(GIVEN ENTRIES)
(* ===== verification/Aes.v ===== *)
(** * AES-256 in Galois counter mode

    What internal/keyseal uses of crypto/aes and crypto/cipher, executable: the
    block cipher on four 32-bit columns, GHASH on 128-bit numbers, and the
    AEAD's [Seal] and [Open] with its standard twelve-byte nonce and
    sixteen-byte tag. *)
From S2P Require Import Prelude GoText Codec Sha256.

(** ** The field of the S-box *)
Definition xtime (a : Z) : Z := let b := 2 * a in if b <? 256 then b else Z.lxor (b - 256) 0x1b.
Fixpoint gf_mul (n : nat) (a b : Z) : Z :=
  match n with
  | O => 0
  | S n => Z.lxor (if Z.odd b then a else 0) (gf_mul n (xtime a) (Z.div2 b))
  end.
Fixpoint gf_pow (n : nat) (a : Z) : Z := match n with O => 1 | S n => gf_mul 8 a (gf_pow n a) end.
Definition rotl8 (k b : Z) : Z := Z.lor (Z.land (Z.shiftl b k) 255) (Z.shiftr b (8 - k)).
(** The inverse is the 254th power; zero stays zero. *)
Definition sbox_entry (b : Z) : Z :=
  let i := gf_pow 254 b in
  Z.lxor (Z.lxor (Z.lxor (Z.lxor (Z.lxor i (rotl8 1 i)) (rotl8 2 i)) (rotl8 3 i)) (rotl8 4 i)) 0x63.
Definition sbox_table : list Z := Eval vm_compute in sbox_entry <$> seqZ 0 256.
Definition sbox (b : Z) : Z := nth (Z.to_nat b) sbox_table 0.

(** ** Keys *)
Definition byte_at (k w : Z) : Z := Z.land (Z.shiftr w (8 * (3 - k))) 255.
Definition word4 (a b c d : Z) : Z := be_word [a; b; c; d].
Definition sub_word (w : Z) : Z :=
  word4 (sbox (byte_at 0 w)) (sbox (byte_at 1 w)) (sbox (byte_at 2 w)) (sbox (byte_at 3 w)).
Definition rot_word (w : Z) : Z := word4 (byte_at 1 w) (byte_at 2 w) (byte_at 3 w) (byte_at 0 w).

(** The words of the key schedule from the [i]th on; [w] holds the earlier ones,
    newest first. *)
Fixpoint expand (n : nat) (i rcon : Z) (w : list Z) : list Z :=
  match n with
  | O => rev w
  | S n =>
      let t := nth 0 w 0 in
      let '(t, rcon) :=
        if i mod 8 =? 0 then (Z.lxor (sub_word (rot_word t)) (Z.shiftl rcon 24), xtime rcon)
        else if i mod 8 =? 4 then (sub_word t, rcon) else (t, rcon) in
      expand n (i + 1) rcon (Z.lxor (nth 7 w 0) t :: w)
  end.
(** [aes.NewCipher] with a 32-byte key. *)
Definition NewCipher (key : list Z) : list Z := expand 52 8 1 (rev (be_word <$> chunks 8 4 key)).

(** ** The block cipher *)
Record columns : Type := Columns { c0 : Z; c1 : Z; c2 : Z; c3 : Z }.
Definition add_key (ks : list Z) (r : nat) (s : columns) : columns :=
  let k i := nth (4 * r + i) ks 0 in
  Columns (Z.lxor (c0 s) (k 0%nat)) (Z.lxor (c1 s) (k 1%nat)) (Z.lxor (c2 s) (k 2%nat)) (Z.lxor (c3 s) (k 3%nat)).
Definition mix (w : Z) : Z :=
  let a := byte_at 0 w in let b := byte_at 1 w in let c := byte_at 2 w in let d := byte_at 3 w in
  let m x y u v := Z.lxor (Z.lxor (xtime x) (Z.lxor (xtime y) y)) (Z.lxor u v) in
  word4 (m a b c d) (m b c d a) (m c d a b) (m d a b c).
(** SubBytes and ShiftRows. *)
Definition sub_shift (s : columns) : columns :=
  let col a b c d := word4 (sbox (byte_at 0 a)) (sbox (byte_at 1 b)) (sbox (byte_at 2 c)) (sbox (byte_at 3 d)) in
  Columns (col (c0 s) (c1 s) (c2 s) (c3 s)) (col (c1 s) (c2 s) (c3 s) (c0 s))
          (col (c2 s) (c3 s) (c0 s) (c1 s)) (col (c3 s) (c0 s) (c1 s) (c2 s)).
Definition mix_columns (s : columns) : columns := Columns (mix (c0 s)) (mix (c1 s)) (mix (c2 s)) (mix (c3 s)).
Definition aes_round (ks : list Z) (s : columns) (r : nat) : columns := add_key ks r (mix_columns (sub_shift s)).
Definition aes_columns (ks : list Z) (s : columns) : columns :=
  add_key ks 14 (sub_shift (foldl (aes_round ks) (add_key ks 0 s) (seq 1 13))).
Definition columns_of (l : list Z) : columns :=
  match be_word <$> chunks 4 4 l with [a; b; c; d] => Columns a b c d | _ => Columns 0 0 0 0 end.
Definition bytes_of_columns (s : columns) : list Z :=
  be_bytes 4 (c0 s) ++ be_bytes 4 (c1 s) ++ be_bytes 4 (c2 s) ++ be_bytes 4 (c3 s).
Definition aes_block (ks block : list Z) : list Z := bytes_of_columns (aes_columns ks (columns_of block)).

Example aes256_fips :
  aes_block (NewCipher (seqZ 0 32)) (Z.mul 17 <$> seqZ 0 16)
  = [0x8e; 0xa2; 0xb7; 0xca; 0x51; 0x67; 0x45; 0xbf; 0xea; 0xfc; 0x49; 0x90; 0x4b; 0x49; 0x60; 0x89].
Proof. by vm_compute. Qed.

(** ** GHASH *)
Fixpoint gcm_mul (n : nat) (x z v : Z) : Z :=
  match n with
  | O => z
  | S n =>
      gcm_mul n x (if Z.testbit x (Z.of_nat n) then Z.lxor z v else z)
        (if Z.odd v then Z.lxor (Z.div2 v) (Z.shiftl 0xe1 120) else Z.div2 v)
  end.
Definition pad16 (l : list Z) : list Z := l ++ replicate ((16 - length l mod 16) mod 16) 0.
Definition ghash (h : Z) (l : list Z) : Z :=
  foldl (λ y b, gcm_mul 128 (Z.lxor y (be_word b)) 0 h) 0 (chunks (length l) 16 l).

(** ** The AEAD *)
Definition nonceSize : nat := 12.
Definition tagSize : nat := 16.
Definition counter (nonce : list Z) (i : Z) : list Z := nonce ++ be_bytes 4 i.
Fixpoint keystream (ks nonce : list Z) (n : nat) (i : Z) : list Z :=
  match n with
  | O => []
  | S n => aes_block ks (counter nonce i) ++ keystream ks nonce n (i + 1)
  end.
Definition ctr (ks nonce l : list Z) : list Z := zip_with Z.lxor l (keystream ks nonce ((length l + 15) / 16) 2).
Definition gcm_tag (ks nonce aad c : list Z) : list Z :=
  let h := be_word (aes_block ks (replicate 16 0)) in
  let len l := be_bytes 8 (8 * Z.of_nat (length l)) in
  zip_with Z.lxor (be_bytes 16 (ghash h (pad16 aad ++ pad16 c ++ len aad ++ len c))) (aes_block ks (counter nonce 1)).

Definition gcm_seal (ks nonce plaintext aad : list Z) : list Z :=
  let c := ctr ks nonce plaintext in c ++ gcm_tag ks nonce aad c.
Definition gcm_open (ks nonce ciphertext aad : list Z) : option (list Z) :=
  if (length ciphertext <? tagSize)%nat then None
  else
    let n := (length ciphertext - tagSize)%nat in
    let c := take n ciphertext in
    if bool_decide (drop n ciphertext = gcm_tag ks nonce aad c) then Some (ctr ks nonce c) else None.

Example gcm_test_14 :
  hex_encode (gcm_seal (NewCipher (replicate 32 0)) (replicate 12 0) (replicate 16 0) [])
  = "cea7403d4d606b6e074ec5d3baf39d18d0d1c8a799996bf0265b98b5d48ab919".
Proof. by vm_compute. Qed.

(** ** Open reverses Seal, and nothing else opens *)
Lemma length_be_bytes n z : length (be_bytes n z) = n.
Proof. unfold be_bytes. by rewrite length_fmap, length_rev, length_seq. Qed.
Lemma length_aes_block ks b : length (aes_block ks b) = 16%nat.
Proof. unfold aes_block, bytes_of_columns. by rewrite !length_app, !length_be_bytes. Qed.
Lemma length_keystream ks nonce n i : length (keystream ks nonce n i) = (16 * n)%nat.
Proof.
  revert i. induction n as [|n IH]; intros i; [done|]. cbn [keystream]. rewrite length_app, length_aes_block, IH. lia.
Qed.
Lemma length_ctr ks nonce l : length (ctr ks nonce l) = length l.
Proof.
  unfold ctr. rewrite length_zip_with, length_keystream.
  pose proof (Nat.div_mod (length l + 15) 16). pose proof (Nat.mod_upper_bound (length l + 15) 16). lia.
Qed.
Lemma length_gcm_tag ks nonce aad c : length (gcm_tag ks nonce aad c) = tagSize.
Proof. unfold gcm_tag. by rewrite length_zip_with, length_be_bytes, length_aes_block. Qed.

Lemma zip_lxor_twice l k : (length l ≤ length k)%nat → zip_with Z.lxor (zip_with Z.lxor l k) k = l.
Proof.
  revert k. induction l as [|a l IH]; intros [|b k]; cbn; intros H; try done; [lia|].
  rewrite Z.lxor_assoc, Z.lxor_nilpotent, Z.lxor_0_r. f_equal. apply IH. lia.
Qed.
Lemma ctr_ctr ks nonce l : ctr ks nonce (ctr ks nonce l) = l.
Proof.
  pose proof (length_ctr ks nonce l) as E. unfold ctr at 1. rewrite E. unfold ctr. apply zip_lxor_twice.
  rewrite length_keystream. pose proof (Nat.div_mod (length l + 15) 16). pose proof (Nat.mod_upper_bound (length l + 15) 16). lia.
Qed.

Lemma gcm_open_seal ks nonce p aad : gcm_open ks nonce (gcm_seal ks nonce p aad) aad = Some p.
Proof.
  unfold gcm_open, gcm_seal. rewrite length_app, length_gcm_tag.
  destruct (Nat.ltb_spec (length (ctr ks nonce p) + tagSize) tagSize); [lia|].
  replace (length (ctr ks nonce p) + tagSize - tagSize)%nat with (length (ctr ks nonce p)) by lia.
  rewrite take_app_length, drop_app_length, bool_decide_eq_true_2 by done. by rewrite ctr_ctr.
Qed.
Lemma gcm_open_Some ks nonce c p aad : gcm_open ks nonce c aad = Some p → c = gcm_seal ks nonce p aad.
Proof.
  unfold gcm_open, gcm_seal. destruct (Nat.ltb_spec (length c) tagSize); [done|].
  case_bool_decide as Ht; [|done]. intros [= <-]. rewrite ctr_ctr, <- Ht. by rewrite take_drop.
Qed.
(End GIVEN ENTRIES)
-- AIM OF THE EXERCISE --
Pick out every line above that contains the word "foldl" and copy it.

-- SOLVED EXERCISE --
  add_key ks 14 (sub_shift (foldl (aes_round ks) (add_key ks 0 s) (seq 1 13))).
  foldl (λ y b, gcm_mul 128 (Z.lxor y (be_word b)) 0 h) 0 (chunks (length l) 16 l).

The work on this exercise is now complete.